Total Hip Arthroplasty (THA), commonly known as total hip replacement, is a highly successful surgical procedure designed to alleviate chronic pain and restore mobility. The surgery involves removing damaged bone and cartilage, replacing them with artificial implants. While immediate recovery focuses on healing, the long-term success of the replacement depends on maintaining specific precautions. These post-operative rules transition into permanent lifestyle adjustments, protecting the new joint for decades.
Understanding the Risk: Why Precautions Are Necessary
The primary reason for permanent restrictions is to prevent the prosthetic joint from dislocating. Dislocation occurs when the ball component separates completely from the artificial socket. This mechanical failure is often triggered when the hip is forced into an extreme position that exceeds the safe range of motion.
The risk of dislocation for a primary THA is estimated to be between 2% and 3%. While dislocations are most common in the first few months post-surgery, the risk remains a lifelong consideration during unusual movements. Noncompliance with recommended hip positioning is a significant factor contributing to instability.
The Core Lifelong Movement Restrictions
The traditional, most widely applied permanent restrictions are associated with the posterior surgical approach. These restrictions aim to prevent movements that place maximum strain on the joint capsule and soft tissues. Patients should commit to avoiding these motions permanently to maintain the implant’s integrity.
The first rule is to avoid hip flexion past 90 degrees. This means not bending the hip too far, such as when leaning over to tie shoes or sitting in a low chair. The 90-degree angle is a mechanical threshold where the pressure inside the joint increases significantly, risking posterior dislocation.
Patients must also avoid crossing the operated leg across the midline of the body, known as adduction. This includes crossing the legs at the knees or ankles while sitting and lying down. Keeping a pillow between the legs while sleeping helps maintain the necessary separation.
The third restriction involves avoiding internal rotation, which is pivoting the foot and knee inward. This twisting motion, especially when combined with flexion, torques the hip into a vulnerable position. Patients are advised to turn their entire body when changing direction rather than twisting at the hip.
How Surgical Approach Impacts Permanent Rules
The specific permanent rules a patient must follow are heavily influenced by the surgical technique used to access the hip joint. The traditional set of three lifelong restrictions is most strictly applied following the posterior approach.
The posterior approach requires cutting or detaching some muscles and tendons at the back of the hip. Although these structures are repaired, the initial disruption means the hip is inherently less stable backward. This necessitates strict, permanent avoidance of the three movements that cause posterior dislocation.
In contrast, the direct anterior approach is often referred to as a muscle-sparing technique. The surgeon accesses the joint by working between muscle planes rather than cutting major muscles. This preservation of muscles generally results in greater immediate stability. For many patients who undergo an anterior THA, the surgeon may lift or eliminate the traditional permanent restrictions. Every patient must confirm their specific, lifelong restrictions directly with their orthopedic surgeon, as the individual approach is the determining factor.

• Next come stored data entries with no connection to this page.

(* ===== verification/GovSvc.v ===== *)
(** * The governance process

    cmd/govsvc: the state of the whole process, the routes of its nine handlers
    on gin's router, the CORS configuration read from the environment, and
    [main] up to the running server. gin-contrib/cors is a parameter with the
    behaviour its documentation gives.

    Also here: the servers of cmd/policysvc and cmd/provsvc, which answer health
    checks only. *)
From S2P Require Import Prelude Bcrypt GoStd GoUrl Sha256 Sql Http Middleware.
From S2P Require Import OAuthClient AuthSvc Governance Campaigns Rbac AuditLog Organizations Sso Webhooks.
From S2P Require Import Connectors GovConnectors Gin Server.
Local Open Scope go_scope.

(** ** The state of the process *)

Record GovApp (G K B A S N : Type) : Type := mkGovApp {
  ga_gov : G;
  ga_campaigns : K;
  ga_rbac : B;
  ga_audit : A;
  ga_orgs : list org_row;
  ga_sso : S;
  ga_connectors : N;
  ga_webhooks : list Webhook
}.
Arguments mkGovApp {G K B A S N}.
Arguments ga_gov {G K B A S N} _.
Arguments ga_campaigns {G K B A S N} _.
Arguments ga_rbac {G K B A S N} _.
Arguments ga_audit {G K B A S N} _.
Arguments ga_orgs {G K B A S N} _.
Arguments ga_sso {G K B A S N} _.
Arguments ga_connectors {G K B A S N} _.
Arguments ga_webhooks {G K B A S N} _.

(** [HealthCheckResponse] and [healthCheck] of the three services: the check
    itself always succeeds. *)
Definition HealthCheckResponse_json (healthy : bool) : json := JObj [("healthy", JBool healthy)].

Definition HealthCheck {S} : M S bool := ret true.

Definition healthCheck {S} : Handler S :=
  fun _ => or_respond (verbatim 500) HealthCheck (fun ok => ret (respond 200 (HealthCheckResponse_json ok))).

Section Process.
Context {bcrypt : Bcrypt} {dns : Resolver}.
Context {C R X K B A S D N W : Type}.
Context `{!OAuthStore C, !RequestStore R, !DirectoryClient X, !Engine, !CampaignStore K, !RbacStore B}
  {audits : AuditStore A} {orgs : OrganizationStore} {ssos : SsoStore S} `{!ConnectorStore D, !Connector N W}.
Context `{!Binder CreateOAuthClientInput, !Binder UpdateOAuthClientInput, !Binder CreateAccessRequestBody,
          !Binder ApprovalDecision, !Binder CreateCampaignInput, !Binder CertificationItem, !Binder CommentBody,
          !Binder RoleBody, !Binder PermissionBody, !Binder CreateOrganizationRequest, !Binder UpdateOrganizationRequest,
          !Binder Provider, !Binder ToggleProviderBody, !Binder Config, !Binder ToggleBody, !Binder WebhookRequest}.

Abbreviation App := (GovApp (GovState C R X) K B A S (ConnectorState D N W)).
Abbreviation RG := (RouterGroup App).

Adapting Daily Life and Recreation
Translating movement restrictions into daily habits is necessary for protecting the new joint over the long term. Maintaining the 90-degree flexion rule requires practical adjustments to common furniture and activities. Using elevated toilet seats, firm cushions, and high-seated chairs ensures that the knees remain lower than the hips when seated, preventing excessive flexion.
Driving requires modifications to both technique and seating posture to avoid high-risk movements. Patients should adjust the car seat back to allow for a more open hip angle and use safe techniques for entering and exiting the vehicle to prevent twisting and deep bending. Assistive devices, such as long-handled reachers and shoehorns, should be used permanently to avoid the temptation to bend down to pick up items or put on footwear.
Regarding physical activity, a permanent shift to low-impact exercises is generally recommended to maximize the lifespan of the implant. Activities like swimming, cycling, and walking are highly encouraged because they strengthen the surrounding muscles without subjecting the joint to excessive force. High-impact sports that involve running, jumping, or rapid changes in direction, such as basketball or racquetball, should be avoided permanently because they can accelerate the wear of the prosthetic components and increase the risk of periprosthetic fracture. Maintaining a healthy body weight is also a lifelong precaution that significantly reduces stress on the implant and contributes to its durability.